There is nothing like the hearings in the hallowed and staid atmosphere of the German Federal Constitutional Court to bring out the knives … outside.
“It would behoove a Schäuble” – that’s German Finance Minister Wolfgang Schäuble – “not to act like the ECB had the status of the Holy See in the Eurozone,” said Sarah Wagenknecht, deputy chairperson of the Left Party. “Otherwise, a constitutional court could someday get the idea that we have to choose between the euro and our constitution.”
But that may ultimately be the choice. All major euro bailout programs get dragged before the Constitutional Court because they’re deemed to violate the provision in the constitution that gives budgetary powers to the Parliament, not to an unelected entity outside the country. And every time, the Court nods and imposes ever tighter limitations. This time, it’s the ECB’s money-printing and bond-buying programs – the very mechanisms that have kept the Eurozone from disintegrating.
For the two-day hearings, the antagonists are lined up around the block, so to speak, waiting for their turn to influence the history of the Eurozone. 37,000 plaintiffs are trying to get the Court to rule against these programs with which the ECB offered to buy crappy government bonds from teetering Eurozone countries to prop up their banks and bail out speculators.
Among the plaintiffs are individuals, politicians, and organizations across the political spectrum, making for some very unusual and normally irreconcilable bedfellows, including Bundesbank President and ECB board member Jens Weidmann, conservative MP and euro-skeptic firebrand Peter Gauweiler – these programs would turn the ECB into an “uncontrolled power,” he said – or anti-capitalist Sarah Wagenknecht whose Left Party had filed a complaint in order to, as she said, “change Merkel’s course of destruction.”
Plaintiffs fear that the ECB’s strategy would shuffle potentially huge losses onto the federal budget via Germany’s share of the ECB’s capital key, currently 27%. But if the crisis-struck countries were to become insolvent and exit the Eurozone, their portion of the losses would be redistributed over the remaining countries, and Germany’s exposure could rise to 43%. German taxpayers would need a lot of beer – or wine, in some regions – to wash that down. And it all could happen beyond any democratic processes and without parliamentary controls, in violation of the German constitution.
While the Court can’t tell the ECB what to do, it could prohibit the Bundesbank from participating in these programs, which would accelerate by a quantum leap the euro’s demise – or cause Germany to come up with a new constitution.
But Schäuble, when it was his turn, instead of slamming the ECB’s programs, or supporting them, took a different route. He told the Court that it didn’t have jurisdiction! The ECB wasn’t subject to the German constitution, he said. “I find it hard to imagine that German courts can rule on the legality of ECB actions,” he argued. “This would create the risk that the ECB would receive completely contradictory orders about the application of laws from numerous national constitutional courts in the Eurozone.” It would be legal mayhem.

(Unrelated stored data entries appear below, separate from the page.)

(* ===== verification/UmallocSpec.v ===== *)
(** * The free list of umalloc.c as a set of memory

    The free blocks form a ring through [base] in the order of their addresses, with a
    gap between any two; malloc and free are shown to take memory from the set of free
    units and to give it back, and to leave all other memory alone. *)

From Stdlib Require Import ZArith Lia.
From stdpp Require Import base numbers list gmap strings.
From S2P Require Import Prelude Umalloc.
Open Scope Z_scope.

(** ** Lists of blocks *)

Definition first (l : list (Z * Z)) (e : Z) : Z := match l with [] => e | (a, _) :: _ => a end.
Fixpoint last_of (p : Z) (l : list (Z * Z)) : Z := match l with [] => p | (a, _) :: l' => last_of a l' end.

(** From the header at [p] the links lead through the blocks of [l] to [e]. *)
Fixpoint chain (m : gmap Z Header) (p : Z) (l : list (Z * Z)) (e : Z) : Prop :=
  match l with
  | [] => ptr (m !!! p) = e
  | (a, n) :: l' => ptr (m !!! p) = a /\ size (m !!! a) = n /\ chain m a l' e
  end.

(** The blocks of [l] are in order between [lo] and [hi], and no two touch. *)
Fixpoint gaps (lo : Z) (l : list (Z * Z)) (hi : Z) : Prop :=
  match l with
  | [] => lo <= hi
  | (a, n) :: l' => lo < a /\ 1 <= n /\ a mod UNIT = 0 /\ gaps (a + n * UNIT) l' hi
  end.
Fixpoint fin (lo : Z) (l : list (Z * Z)) : Z := match l with [] => lo | (a, n) :: l' => fin (a + n * UNIT) l' end.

A “dangerous error,” is what a riled-up Sarah Wagenknecht called Schäuble’s reasoning. She’d skewered the euro-bailout philosophy before. A year ago, during another outbreak of the bailout crisis, she’d complained, “They’re not saving the euro but the financial sector! Banks, insurance companies, hedge funds, and speculators are being ransomed.” Now she lashed out at Schäuble. He was playing with fire, she said; the German constitution did not guarantee the existence of the euro but of democracy….
Schäuble, perhaps unwittingly, had put his finger on yet another fatal structural flaw of the Eurozone: a nearly omnipotent central bank that could bail out speculators and banks and pile the resulting losses on taxpayers of other countries, no questions asked, whenever it felt like it, to whatever extent it deemed necessary – “to save the euro,” as it were. That’s its religion, its raison d’être. An act of institutional self-preservation. And if a constitution needs to be sacrificed along the way, so be it.